酔生夢死浪人日記

 日々、思いついたさまざまなことを気ままに綴っていく

シャーリイ・ジャクソンが「くじ」に込めたリアリティー

2024-08-17 21:48:48 | 読書
 ミステリーでは伏線を回収するという表現が頻繁に使われる。作者が周到に用意した糸口がラストに煌めく瞬間こそミステリーを読む醍醐味なのだろう。こじつけ気味だが、将棋界にも<伏線>はある。10歳の頃、伊藤匠叡王に負けた藤井聡太七冠が号泣する様子が残っている。プロになって竜王戦、棋王戦に挑戦するもスイープされた伊藤だが、叡王戦で藤井に勝ち、全冠制覇を崩した。伊藤は伏線を回収したのだ。

 さらに伏線回収を狙っているのが佐々木勇気八段だ。竜王戦挑決トーナメント決勝で広瀬章人九段に連勝し、藤井に挑戦する。佐々木といえば藤井のデビューからの連勝を29で止めて名を上げた。昨季のNHK杯における大逆転勝利で回収済みと見做すことも出来るだろうが、〝イケメンの自然児〟が初めてのタイトル戦で藤井を追い詰める姿を見てみたい。

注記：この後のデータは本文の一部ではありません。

Lemma session_keys_stay_distinct_witness :
  distinct_keys
    (Scraper.jobs (Scraper.scrapeJobListings (Scraper.mkClock 1700000000000 0)
                     C2_page [plain_card; plain_card]
                     (Scraper.mkState [] true))) /\
  distinct_keys
    (Scraper.jobs (Scraper.scrapeJobDetail (Scraper.mkClock 1700000000000 0)
                     C2_page (Scraper.mkState [] true))).
Proof.
  apply (session_keys_stay_distinct (Scraper.mkClock 1700000000000 0) C2_page
           [plain_card; plain_card] (Scraper.mkState [] true)).
  constructor.
Defined.

(** X21. The start of a session, up to the first suspension: the former
    records are dropped and the session is active; on a search page it is
    empty, and otherwise it holds at most one record, which passed the
    validation gate and has the location of the page as URL. *)
Theorem startScraping_resets_session
  (c : Scraper.Clock) (p : Scraper.Page) (st : Scraper.State) :
  let st' := Scraper.startScraping c p st in
  Scraper.isScrapingActive st' = true /\
  (List.length (Scraper.jobs st') <= 1)%nat /\
  Forall (fun j => valid_record j /\ url j = Scraper.href p) (Scraper.jobs st') /\
  (if Scraper.isJobSearchPage p then Scraper.jobs st' = []
   else if Scraper.isJobDetailPage p
        then Scraper.jobs st'
             = match Scraper.extractJobDataFromDetailPage c p with
               | Some j => [j]
               | None => []
               end
        else Scraper.jobs st' = []).
Proof.
  cbv zeta. unfold Scraper.startScraping.
  destruct (Scraper.isJobSearchPage p).
  { cbn [Scraper.jobs Scraper.isScrapingActive List.length].
    split; [reflexivity|]. split; [lia|]. split; [constructor | reflexivity]. }
  destruct (Scraper.isJobDetailPage p).
  2:{ cbn [Scraper.jobs Scraper.isScrapingActive List.length].
      split; [reflexivity|]. split; [lia|]. split; [constructor | reflexivity]. }
  unfold Scraper.scrapeJobDetail.
  destruct (Scraper.extractJobDataFromDetailPage c p) as [j|] eqn:Ex.
  2:{ cbn [Scraper.jobs Scraper.isScrapingActive List.length].
      split; [reflexivity|]. split; [lia|]. split; [constructor | reflexivity]. }
  apply extractJobDataFromDetailPage_valid in Ex.
  cbn [Scraper.isDuplicateJob existsb negb Scraper.jobs Scraper.isScrapingActive
       app List.length].
  split; [reflexivity|]. split; [lia|].
  split; [constructor; [exact Ex | constructor] | reflexivity].
Qed.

 前稿末に<材料がない>と書いた。別稿(7月13日)で紹介した「Shirley シャーリイ」はシャーリイ・ジャクソンの伝記映画だったが、観賞後に「くじ」(は深町眞理子訳、ハヤカワ・ミステリ文庫)を購入していたことを思い出す。全22作から成る400㌻超の短編集は、暑さで脳が溶けた俺にはハードルが高く、伏線を回収するには至らなかった。

 読書の際、俺は俯瞰で大枠を捉えようと試みるが、本作ではそれが裏目に出た気がする。シャーリイ・ジャクソンは母との関係から、結婚や家庭への違和感が作品を貫いていると評されている。だが、本作に感じたのは〝一般化〟ではなく、細部に潜む悪意、嫉妬、嘲笑を読み取ることの重要性だった。老婦人の孤独、近隣住民との齟齬、黒人の少年と家族への差別意識、息子の虚言、自身に潜む狂気に悩む女性、他者には窺い知れない男女の真実、チャリティーの欺瞞善意……。シャーリイは人間の負の部分を暴いていく。

 〝魔女〟と評されるシャーリイだが、翻訳者である深町眞理子氏の<駆けだしのころ――解説に代えて>を読んで、目からうろこが落ちた。シャーリイの作品には悪魔もしくはその化身の男が登場し、女たちを苛んでいる。改めてチェックしてみると、「魔性の恋人」のジェームズ・ハリスだけでなく半数近くの作品に、ジム、ジェイミーなど名を変えて登場する。「歯」に現れる背の高い紺色スーツの男が象徴的だ。夢や妄想に出てくる悪魔的存在を振り払うことこそ、シャーリイの執筆の原動力だったのか。

 ギネスブックに登録されているわけではないが、文庫本で20㌻弱の表題作「くじ」は、世界で最も議論された短編といっていいだろう。映画「Shirley シャーリイ」では若夫婦がシャーリイ宅に寄宿するが、妻ローズは「くじ」に感動したという設定だった。1948年に「くじ」が「ニューヨーカー誌」に発表されるや、〝何でこんなに後味の悪い小説を掲載したんだ〟という抗議の投書が殺到する。

 舞台は300人ほどの小さな町で、主な産業は農業だ。6月27日午前10時、晴れやかな天気の下、少年たちが石を積んでいる。住民たちも集まってきて儀式は始まり、各家族の代表者がくじを引く。景品は何かと読み進めていると、衝撃の結末が待ち受けていた。当たりを引いたのはハッチンソン家で、家族5人が再度くじを引き、黒い丸が書かれた紙を手にした妻テシーが生贄になり、石打ちの刑の被害者になる。衆人環視の下、100年近く続いた殺人が決行されるのだ。

 近隣の町でも行われている儀式はそもそも、非キリスト教的伝統に基づいた五穀豊穣を願う神事と見做すことも出来る。俺が思い出したのは映画「ウィッカーマン」だが、的外れかもしれない。ニューヨーカー誌への投書には〝どこでこんなことが行われているのか〟という質問もあったという。フィクションなのに、読む側がリアリティーを感じてしまう何かを、シャーリイは織り交ぜたのだ。

 第2次世界大戦ではアウシュビッツや原爆投下など、人類史を書き換えるような残虐行為が行われた。ささやかな共同体で、仮に犠牲者が幼い子供であっても、誰も罪の意識に苦しむことのない〝伝統的殺人〟をリアルに感じてしまったのは、1948年という時代も大きかったのかもしれない。